They aren’t yet competition for Intel, but bioengineers have created a one-bit “memory” made of DNA that can record, erase and rewrite data within living cells.
One day, doctors might be able to insert such devices into a cancer patient to tally how many times a cell divides and flag when to shut the cancer down. Or researchers might track exactly what happens inside cells as they age.
The work is a step forward in synthetic biology, a new field in which scientists create tools to control life’s basics from the cell on up.
“We can write and erase DNA in a living cell,” says Jerome Bonnet, a bioengineer at Stanford University. “Now we can bring logic and computation inside a cell itself.”
Bonnet and his colleagues, led by Stanford’s Drew Endy, describe the feat in a paper published online May 21 in the Proceedings of the National Academy of Sciences.
Scientists have long dreamed of putting tiny computers inside the body to monitor and perhaps even control what’s going on.

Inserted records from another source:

(** ** Their fields, in declaration order *)

Definition fields_Timespec (d : Timespec) : list fval :=
  [FI64 (Timespec_Seconds d); FI64 (Timespec_Nanoseconds d)].
Definition fields_FileInfo (d : FileInfo) : list fval :=
  [FU64 (FileInfo_Size d)] ++ fields_Timespec (FileInfo_MTime d) ++ [FU32 (FileInfo_Mode d); FU8 (FileInfo_Owner d)].
Definition fields_Dirent (d : Dirent) : list fval :=
  [FStr (Dirent_Name d); FU64 (Dirent_Size d)] ++ fields_Timespec (Dirent_MTime d) ++ [FU32 (Dirent_Mode d); FU8 (Dirent_Owner d)].
Definition fields_FileLockInfo (d : FileLockInfo) : list fval :=
  [FU8 (FileLockInfo_Type d); FU8 (FileLockInfo_Whence d); FU64 (FileLockInfo_Start d); FU64 (FileLockInfo_Size d)].
Definition fields_CmdOpenStruct (d : CmdOpenStruct) : list fval :=
  [FStr (CmdOpen_Path d); FU32 (CmdOpen_OFlag d); FU32 (CmdOpen_FMode d)].
Definition fields_CmdCloseStruct (d : CmdCloseStruct) : list fval :=
  [FU32 (CmdClose_FD d)].
Definition fields_CmdReadStruct (d : CmdReadStruct) : list fval :=
  [FU32 (CmdRead_FD d); FU64 (CmdRead_Size d)].
Definition fields_CmdReadDirStruct (d : CmdReadDirStruct) : list fval :=
  [FStr (CmdReadDir_Path d)].
Definition fields_CmdReadLinkStruct (d : CmdReadLinkStruct) : list fval :=
  [FStr (CmdReadLink_Path d)].
Definition fields_CmdWriteStruct (d : CmdWriteStruct) : list fval :=
  [FU32 (CmdWrite_FD d); FBytes (CmdWrite_Data d)].
Definition fields_CmdSeekStruct (d : CmdSeekStruct) : list fval :=
  [FU32 (CmdSeek_FD d); FU8 (CmdSeek_Whence d); FI64 (CmdSeek_Offset d)].
Definition fields_CmdAllocateStruct (d : CmdAllocateStruct) : list fval :=
  [FU32 (CmdAllocate_FD d); FU32 (CmdAllocate_Flag d); FU64 (CmdAllocate_Offset d); FU64 (CmdAllocate_Size d)].
Definition fields_CmdGetAttrStruct (d : CmdGetAttrStruct) : list fval :=
  [FStr (CmdGetAttr_Path d)].
Definition fields_CmdSetAttrStruct (d : CmdSetAttrStruct) : list fval :=
  [FStr (CmdSetAttr_Path d); FU8 (CmdSetAttr_Flag d)] ++ fields_FileInfo (CmdSetAttr_FI d).
Definition fields_CmdSyncStruct (d : CmdSyncStruct) : list fval :=
  [FU32 (CmdSync_FD d)].
Definition fields_CmdMkdirStruct (d : CmdMkdirStruct) : list fval :=
  [FStr (CmdMkdir_Path d); FU32 (CmdMkdir_Mode d)].
Definition fields_CmdSymLinkStruct (d : CmdSymLinkStruct) : list fval :=
  [FStr (CmdSymLink_TargetPath d); FStr (CmdSymLink_FilePath d)].
Definition fields_CmdRemoveStruct (d : CmdRemoveStruct) : list fval :=
  [FStr (CmdRemove_Path d)].
Definition fields_CmdRmDirStruct (d : CmdRmDirStruct) : list fval :=
  [FStr (CmdRmDir_Path d)].
Definition fields_CmdFsStatStruct (d : CmdFsStatStruct) : list fval :=
  [FStr (CmdFsStat_Path d)].
Definition fields_CmdReadAtStruct (d : CmdReadAtStruct) : list fval :=
  [FU32 (CmdReadAt_FD d); FU64 (CmdReadAt_Offset d); FU64 (CmdReadAt_Size d)].
Definition fields_CmdWriteAtStruct (d : CmdWriteAtStruct) : list fval :=
  [FU32 (CmdWriteAt_FD d); FU64 (CmdWriteAt_Offset d); FBytes (CmdWriteAt_Data d)].
Definition fields_CmdRenameStruct (d : CmdRenameStruct) : list fval :=
  [FStr (CmdRename_OldPath d); FStr (CmdRename_NewPath d); FU32 (CmdRename_Flag d)].
Definition fields_CmdCopyFileRangeStruct (d : CmdCopyFileRangeStruct) : list fval :=
  [FU32 (CmdCopyFileRange_SrcFD d); FU32 (CmdCopyFileRange_DstFD d); FU64 (CmdCopyFileRange_SrcOffset d); FU64 (CmdCopyFileRange_DstOffset d); FU64 (CmdCopyFileRange_Size d)].
Definition fields_CmdCloneFileRangeStruct (d : CmdCloneFileRangeStruct) : list fval :=
  [FU32 (CmdCloneFileRange_SrcFD d); FU32 (CmdCloneFileRange_DstFD d); FU64 (CmdCloneFileRange_SrcOffset d); FU64 (CmdCloneFileRange_DstOffset d); FU64 (CmdCloneFileRange_Size d)].
Definition fields_CmdSetAttrByFDStruct (d : CmdSetAttrByFDStruct) : list fval :=
  [FU32 (CmdSetAttrByFD_FD d); FU8 (CmdSetAttrByFD_Flag d)] ++ fields_FileInfo (CmdSetAttrByFD_FI d).
Definition fields_CmdReadDirPlusStruct (d : CmdReadDirPlusStruct) : list fval :=
  [FStr (CmdReadDirPlus_Path d)].
Definition fields_CmdWriteStreamOpenStruct (d : CmdWriteStreamOpenStruct) : list fval :=
  [FU32 (CmdWriteStreamOpen_FD d); FU64 (CmdWriteStreamOpen_Offset d); FBytes (CmdWriteStreamOpen_Data d)].
Definition fields_CmdWriteStreamDataStruct (d : CmdWriteStreamDataStruct) : list fval :=
  [FU8 (CmdWriteStreamData_IsEnd d); FBytes (CmdWriteStreamData_Data d)].
Definition fields_CmdGetFileLockStruct (d : CmdGetFileLockStruct) : list fval :=
  [FU32 (CmdGetFileLock_FD d)] ++ fields_FileLockInfo (CmdGetFileLock_FileLock d).
Definition fields_CmdSetFileLockStruct (d : CmdSetFileLockStruct) : list fval :=
  [FU32 (CmdSetFileLock_FD d)] ++ fields_FileLockInfo (CmdSetFileLock_FileLock d).
Definition fields_CmdSetFileLockWaitStruct (d : CmdSetFileLockWaitStruct) : list fval :=
  [FU32 (CmdSetFileLockWait_FD d)] ++ fields_FileLockInfo (CmdSetFileLockWait_FileLock d).
Definition fields_CmdLinkStruct (d : CmdLinkStruct) : list fval :=
  [FStr (CmdLink_TargetPath d); FStr (CmdLink_FilePath d)].
Definition fields_CmdSetXAttrStruct (d : CmdSetXAttrStruct) : list fval :=
  [FStr (CmdSetXAttr_Path d); FU32 (CmdSetXAttr_Flag d); FStr (CmdSetXAttr_Key d); FBytes (CmdSetXAttr_Value d)].
Definition fields_CmdGetXAttrStruct (d : CmdGetXAttrStruct) : list fval :=
  [FStr (CmdGetXAttr_Path d); FStr (CmdGetXAttr_Key d); FU32 (CmdGetXAttr_Mode d)].
Definition fields_CmdListXAttrStruct (d : CmdListXAttrStruct) : list fval :=
  [FStr (CmdListXAttr_Path d); FU32 (CmdListXAttr_Mode d)].
Definition fields_CmdRemoveXAttrStruct (d : CmdRemoveXAttrStruct) : list fval :=
  [FStr (CmdRemoveXAttr_Path d); FStr (CmdRemoveXAttr_Key d); FU32 (CmdRemoveXAttr_Mode d)].
Definition fields_RspError (d : RspError) : list fval :=
  [FStr (RspError_Desc d)].
Definition fields_RspOpen (d : RspOpen) : list fval :=
  [FU32 (RspOpen_FD d)].
Definition fields_RspClose (d : RspClose) : list fval :=
  [].
Definition fields_RspRead (d : RspRead) : list fval :=
  [FBytes (RspRead_Data d)].
Definition fields_RspReadDir (d : RspReadDir) : list fval :=
  [FBytes (RspReadDir_Data d)].
Definition fields_RspReadLink (d : RspReadLink) : list fval :=
  [FStr (RspReadLink_TargetPath d)].
Definition fields_RspWrite (d : RspWrite) : list fval :=
  [FU64 (RspWrite_Written d)].
Definition fields_RspSeek (d : RspSeek) : list fval :=
  [FU64 (RspSeek_Offset d)].
Definition fields_RspAllocate (d : RspAllocate) : list fval :=
  [].
Definition fields_RspGetAttr (d : RspGetAttr) : list fval :=
  fields_FileInfo (RspGetAttr_FI d).
Definition fields_RspSetAttr (d : RspSetAttr) : list fval :=
  [].
Definition fields_RspSync (d : RspSync) : list fval :=
  [].
Definition fields_RspMkdir (d : RspMkdir) : list fval :=
  [].
Definition fields_RspSymLink (d : RspSymLink) : list fval :=
  [].
Definition fields_RspRemove (d : RspRemove) : list fval :=
  [].
Definition fields_RspRmDir (d : RspRmDir) : list fval :=
  [].
Definition fields_RspFsStat (d : RspFsStat) : list fval :=
  [FU64 (RspFsStat_Total d); FU64 (RspFsStat_Free d); FU64 (RspFsStat_Available d)].
Definition fields_RspReadAt (d : RspReadAt) : list fval :=
  [FBytes (RspReadAt_Data d)].
Definition fields_RspWriteAt (d : RspWriteAt) : list fval :=
  [FU64 (RspWriteAt_Written d)].
Definition fields_RspCopyFileRange (d : RspCopyFileRange) : list fval :=
  [FU64 (RspCopyFileRange_Copied d)].
Definition fields_RspCloneFileRange (d : RspCloneFileRange) : list fval :=
  [].
Definition fields_RspRename (d : RspRename) : list fval :=
  [].
Definition fields_RspSetAttrByFD (d : RspSetAttrByFD) : list fval :=
  [].
Definition fields_RspWriteStreamClose (d : RspWriteStreamClose) : list fval :=
  [FU64 (RspWriteStreamClose_Written d)].
Definition fields_RspGetFileLock (d : RspGetFileLock) : list fval :=
  fields_FileLockInfo (RspGetFileLock_FileLock d).
Definition fields_RspSetFileLock (d : RspSetFileLock) : list fval :=
  [].
Definition fields_RspSetFileLockWait (d : RspSetFileLockWait) : list fval :=
  [].
Definition fields_RspLink (d : RspLink) : list fval :=
  [].
Definition fields_RspSetXAttr (d : RspSetXAttr) : list fval :=
  [].
Definition fields_RspGetXAttr (d : RspGetXAttr) : list fval :=
  [FBytes (RspGetXAttr_Data d)].
Definition fields_RspListXAttr (d : RspListXAttr) : list fval :=
  [FBytes (RspListXAttr_Data d)].
Definition fields_RspRemoveXAttr (d : RspRemoveXAttr) : list fval :=
  [].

But nobody has yet made a silicon-based computer chip small enough to embark on a fantastic computing voyage inside a cell.
So researchers are turning instead to biological tools, such as enzymes and DNA. Some biologists have devised DNA switches that can be turned on and off within a cell. And in 2009, bioengineers reported making a genetic “counter” that could tally the number of times a particular event, like a cell dividing, took place (SN: 6/20/09, p. 5).
But these previous efforts made systems that could write a piece of information only once. Truly useful digital data storage allows the information to be erased and rewritten over and over again, like burning new information onto a CD with each pass. “What we didn’t have is some kind of logic that also has memory,” says Pakpoom Subsoontorn, a graduate student on the team.
The researchers chose DNA as the stuff of memory and used enzymes called recombinases as the tools to flip it on and off. Those enzymes came from bacteriophages, which are viruses that infect bacteria. These viruses use one enzyme to integrate into the genome of the bacterium they’re infecting.
In the experiment, the enzyme traveled to a particular place on the sequence of DNA that contains genetic information and flipped a small section so that it read backward. Sending a second signal then flipped the sequence back to its original state. The flipped and unflipped versions thus represent the “0” and “1” states of a computer bit, says Bonnet.
Working in the bacterium Escherichia coli, the team also tweaked the DNA so that it would fluoresce in different colors depending on the orientation of the strand in question. By watching the cells’ glow change between red and green and then back again, the scientists could tell when the DNA strand had been flipped.
So far, Endy’s team has just one bit of memory. Next they hope to scale up to eight bits, or a byte — a goal that could take many more years, Bonnet says. The scientists are also working on speeding up the flips; it currently takes about an hour to invert a DNA segment.
But the team has gotten the flips to hold for more than 100 generations within a living cell, a laboratory first. “This was an important proof of concept that it was doable,” says Bonnet. “Now we want to build a more complex system, something other people can use.”
Though interesting, it’s not yet clear whether DNA-based memory will ever replace silicon-based memory for certain applications, says Roger Brent, a researcher at the Fred Hutchinson Cancer Research Center and director of the Center for Biological Futures in Seattle. “It will need to prove itself in the marketplace of ideas.”